■ **PROBLEM TO WORK ON**: Please reproduce the entries below exactly, starting at the first line and ending with the line that holds "[async with] are".

DATASET section start

(** * wizwalker.client: the Client orchestration layer

    A shallow embedding of [wizwalker/client.py].  Every method of [Client]
    is a program in a small free monad [Prog] whose nodes are the calls the
    Python code makes: attribute reads and writes on Python objects, object
    construction, lock operations, and the calls into the collaborators
    (the hook subsystem, pymem, user32, asyncio, wizwalker.utils).
    Exceptions are the [Throw] leaves; [try]/[except]/[finally] and
    [async with] are combinators on programs.  A program is run against an
    object store and an arbitrary environment that answers the collaborator
    calls, either sequentially ([exec]) or as one of several asyncio tasks
    ([run_schedule]). *)

From Stdlib Require Import ZArith List Bool Lia Floats.
From stdpp Require Import strings gmap.
(* ===== verification/_CoqProject ===== *)
-Q . S2P
Prelude.v
GF256.v
AES.v
AESSpec.v
AESKey.v
TOE.v
TOELib.v
RingBuffer.v
Machine.v
Endpoint.v
Controller.v
EndpointPoll.v
EndpointStream.v
Cdc.v
Descriptors.v
ConfigDesc.v
StdReq.v
Packed.v
Printer.v
UsbSerial.v
Adc.v
Capture.v
Usart.v
Logic.v
Regs.v
SerialPort.v
HorrorScope.v
SerialSpec.v
SerialLink.v
HorrorSpec.v
EndpointSpec.v
EndpointData.v
StdReqSpec.v
ControlSpec.v
DescriptorSpec.v
FeatureSpec.v
Enumeration.v
LineSpec.v
CaptureSpec.v
Host.v
Typing.v
TypingUsb.v
TypingScope.v
TypingProps.v
ScopeProps.v
SerialProps.v
UsbProps.v
DataProps.v
PeriphProps.v
AESProps.v
HIDParser.v
HIDSpec.v
HIDBits.v
HIDProps.v
Rndis.v
RndisSpec.v
BulkSpec.v
RndisData.v
RndisProps.v
MassStorage.v
MassSpec.v
MassProps.v
VirtualFAT.v
DiskSpec.v
DiskProps.v
Scsi.v
ScsiSpec.v
ScsiProps.v
Midi.v
HidDevice.v
Audio.v
DriverSpec.v
DriverProps.v
Net.v
Tcp.v
Webserver.v
NetSpec.v
TcpSpec.v
StackSpec.v
NetProps.v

DATASET section end

■ **THE COMPLETED TASK**:
(** * wizwalker.client: the Client orchestration layer

    A shallow embedding of [wizwalker/client.py].  Every method of [Client]
    is a program in a small free monad [Prog] whose nodes are the calls the
    Python code makes: attribute reads and writes on Python objects, object
    construction, lock operations, and the calls into the collaborators
    (the hook subsystem, pymem, user32, asyncio, wizwalker.utils).
    Exceptions are the [Throw] leaves; [try]/[except]/[finally] and
    [async with] are combinators on programs.  A program is run against an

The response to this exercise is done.